Trapdoor anterior thoracotomy for cervicothoracic and apical thoracic neuroblastoma in children.

2020 
PURPOSE Cervicothoracic and apical thoracic neuroblastoma pose unique surgical challenges. We report our experience with the trapdoor anterior thoracotomy (TAT) approach to overcome these difficulties. METHODS Retrospective review of our centre's neuroblastoma database was conducted. Patients who underwent TAT at our centre were included, their demographic data and clinical reports were analyzed.
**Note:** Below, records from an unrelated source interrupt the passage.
Record postgres_represents (s : postgres D) (rows : gmap string pointer_row) : Prop := {
  pr_rows : rows_of (server s) (table (pg_client s)) = Some rows;
  pr_ids : map_Forall (λ id r, pointer_id r = id) rows;
  pr_fits : map_Forall (λ _ r, fits r = true) rows;
  pr_opens a b : pool_opens (pg_client s) a b = Ok tt
}.

Lemma pool_found c : (∀ a b, pool_opens c a b = Ok tt) →
  ∃ b, (_get_or_create_pool c).2 = Ok b ∧ table (_get_or_create_pool c).1 = table c ∧
       pool_opens (_get_or_create_pool c).1 = pool_opens c.
Proof.
  intros Ho. unfold _get_or_create_pool. repeat case_match; simpl in *; eauto.
  by rewrite Ho in *.
Qed.

(** One statement, seen by its client. *)
Lemma connected_run {A} (statement : qualified → D → D * result A) s rows d r rows' :
  postgres_represents s rows → statement (table (pg_client s)) (server s) = (d, r) →
  rows_of d (table (pg_client s)) = Some rows' → map_Forall (λ id r, pointer_id r = id) rows' →
  map_Forall (λ _ r, fits r = true) rows' →
  ∃ s', connected statement s = (s', r) ∧ postgres_represents s' rows'.
Proof.
  intros Hrep Hrun Hrows Hids Hfits. destruct (pool_found (pg_client s) (pr_opens s rows Hrep)) as (b & Hb & Ht & Ho).
  unfold connected. destruct (_get_or_create_pool (pg_client s)) as [c x]. simpl in *. subst x. rewrite Ht, Hrun.
  eexists. split; [done|]. split; simpl; [by rewrite Ht|done..|]. intros a b'. rewrite Ho. apply (pr_opens s rows Hrep).
Qed.

Lemma connected_read {A} (q : qualified → D → result A) s rows x :
  postgres_represents s rows → q (table (pg_client s)) (server s) = x →
  ∃ s', connected (λ t d, (d, q t d)) s = (s', x) ∧ postgres_represents s' rows.
Proof.
  intros Hrep <-. eapply connected_run; [done..|apply Hrep|apply Hrep|apply Hrep].
Qed.

Lemma insert_run s rows r : postgres_represents s rows → fits r = true → jsonb (metadata r) = metadata r →
  rows !! pointer_id r = None → ∃ s', insert_pointer r s = (s', Ok tt) ∧ postgres_represents s' (<[pointer_id r := r]> rows).
Proof.
  intros Hrep Hf Hj Hnew. destruct (insert_law _ r rows _ (pr_rows s rows Hrep) Hf Hj Hnew) as (d & Hd & Hrows).
  eapply connected_run; [done..| |]; apply map_Forall_insert_2; try done; apply Hrep.
Qed.

Lemma retrieve_run s rows id : postgres_represents s rows → nul_free id = true →
  ∃ s', postgres_retrieve_pointer id s =
          (s', match rows !! id with Some r => Ok (raw_data r) | None => Raise (not_found id) end) ∧ postgres_represents s' rows.
Proof.
  intros Hrep Hid. unfold postgres_retrieve_pointer, mbind, stm_bind.
  destruct (connected_read (λ t, select_raw_data t id) s rows _ Hrep (raw_law _ id rows _ (pr_rows s rows Hrep) Hid))
    as (s' & -> & Hrep'). exists s'. split; [|done]. by destruct (rows !! id).
Qed.

Lemma listed_row now r row : comes_back r row → listed now row = to_listing now r.
Proof.
  intros (H1 & H2 & H3 & H4 & H5 & H6). unfold listed, to_listing. rewrite H1, H2, H4, H5, H6. simpl. f_equal.
  by destruct H3 as [-> | ->].
Qed.

Lemma list_run inc now limit s rows : postgres_represents s rows →
  ∃ s', postgres_list_pointers inc now limit s = (s', spec_list inc now limit rows) ∧ postgres_represents s' rows.
Proof.
  intros Hrep. unfold postgres_list_pointers, spec_list, mbind, stm_bind, st_raise_if, st_lift.
  destruct (limit_ok limit) eqn:Hlim; simpl; [|by exists s].
  destruct (select_law _ (if inc then None else Some now) limit rows _ (pr_rows s rows Hrep) Hlim) as (l & Hl & Hback). rewrite row_order_bytes in Hback.
  destruct (connected_read (λ t, select_rows t (if inc then None else Some now) limit) s rows _ Hrep Hl) as (s' & -> & Hrep').
  exists s'. split; [|done]. unfold mret, stm_ret. do 2 f_equal. fold (listings inc now rows).
  rewrite <- (selected_listed inc now limit rows (pr_ids s rows Hrep)).
  erewrite List_filter_ext in Hback; [|intros r; instantiate (1 := λ r, inc || match expires_at_utc r with None => true | Some e => (now <? e)%Z end); by destruct inc].
  clear Hl. revert Hback. generalize (take_limit limit (merge_sort row_order (List.filter (λ r, inc ||
    match expires_at_utc r with None => true | Some e => (now <? e)%Z end) (map_to_list rows).*2))).
  induction 1 as [|r row rs l Hr _ IH]; csimpl; [done|]. by rewrite (listed_row now r row Hr), IH.
Qed.

Lemma delete_run s rows id : postgres_represents s rows → nul_free id = true →
  ∃ s', postgres_delete_pointer id s = (s', Ok (bool_decide (is_Some (rows !! id)))) ∧ postgres_represents s' (delete id rows).
Proof.
  intros Hrep Hid. unfold postgres_delete_pointer, mbind, stm_bind.
  destruct (delete_law _ id rows _ (pr_rows s rows Hrep) Hid) as (d & Hd & Hrows).
  destruct (connected_run (λ t, delete_row t id) s rows d _ (delete id rows) Hrep Hd Hrows) as (s' & -> & Hrep');
    [apply map_Forall_delete; apply Hrep..|]. exists s'. split; [|done].
  by destruct (rows !! id).
Qed.

(** A closed client goes on without a pool. *)
Lemma close_run s rows : postgres_represents s rows →
  postgres_represents {| pg_client := postgres_close (pg_client s); server := server s |} rows.
Proof. intros Hrep. unfold postgres_close. destruct (_pool _); [|by destruct s]. by destruct Hrep. Qed.
End laws.

(** The store keeps the contract, for rows that fit and metadata that [JSONB]
    leaves alone. *)
#[local] Obligation Tactic := idtac.
#[export] Program Instance postgres_laws {D} `{ByteCollation D} : PointerStoreLaws (postgres D) := {
  represents := postgres_represents;
  valid_id id := nul_free id = true;
  storable r := fits r = true ∧ jsonb (metadata r) = metadata r
}.
Next Obligation. intros D ? ? ? s rows Hrep. apply Hrep. Qed.
Next Obligation. intros D ? ? ? s rows r Hrep _ [Hf Hj] Hnew. by apply insert_run. Qed.
Next Obligation. intros D ? ? ? s rows id Hrep Hid. simpl. by destruct (retrieve_run s rows id Hrep Hid) as (s' & -> & _). Qed.
Next Obligation. intros D ? ? ? s rows inc now limit Hrep. simpl. by destruct (list_run inc now limit s rows Hrep) as (s' & -> & _). Qed.
Next Obligation. intros D ? ? ? s rows id Hrep Hid. by apply delete_run. Qed.
Next Obligation.
  intros D ? ? ? s rows id Hrep [r Hr]. pose proof (pr_fits s rows Hrep id r Hr) as Hf. simpl in Hf.
  rewrite <- (pr_ids s rows Hrep id r Hr). unfold fits in Hf. by repeat (apply andb_true_iff in Hf as [Hf ?]).
Qed.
RESULTS A total of 21 patients underwent TAT for neuroblastoma, mean age at surgery of 3.5 (0.3-7.9) years, male to female ratio was 11:10. Fifteen patients had cervicothoracic tumors while 6 had apical thoracic tumors. All except 2 were primary tumors. They were stage M (n = 12), MS (n = 1), and L2 (n = 8). At pre-operative assessment, 19 patients had image-defined risk factor (IDRF), including dual compartmental involvement (n = 15), trachea/bronchus compression (n = 4), encasement of carotid (n = 5), subclavian (n = 11), and vertebral arteries (n = 6). Four underwent upfront surgery while 17 received pre-operative chemotherapy of 2-8 (mean 3.9) cycles. All patients accomplished gross total resection. None had MYCN amplification. The postoperative complications included Horner's syndrome (n = 21), Klumpke's palsy (n = 1), winged scapula (n = 1), phrenic nerve palsy (n = 1), and bronchomalacia (n = 2). CONCLUSION Gross total resection of cervicothoracic and apical thoracic neuroblastoma can be accomplished by TAT with minimal morbidity.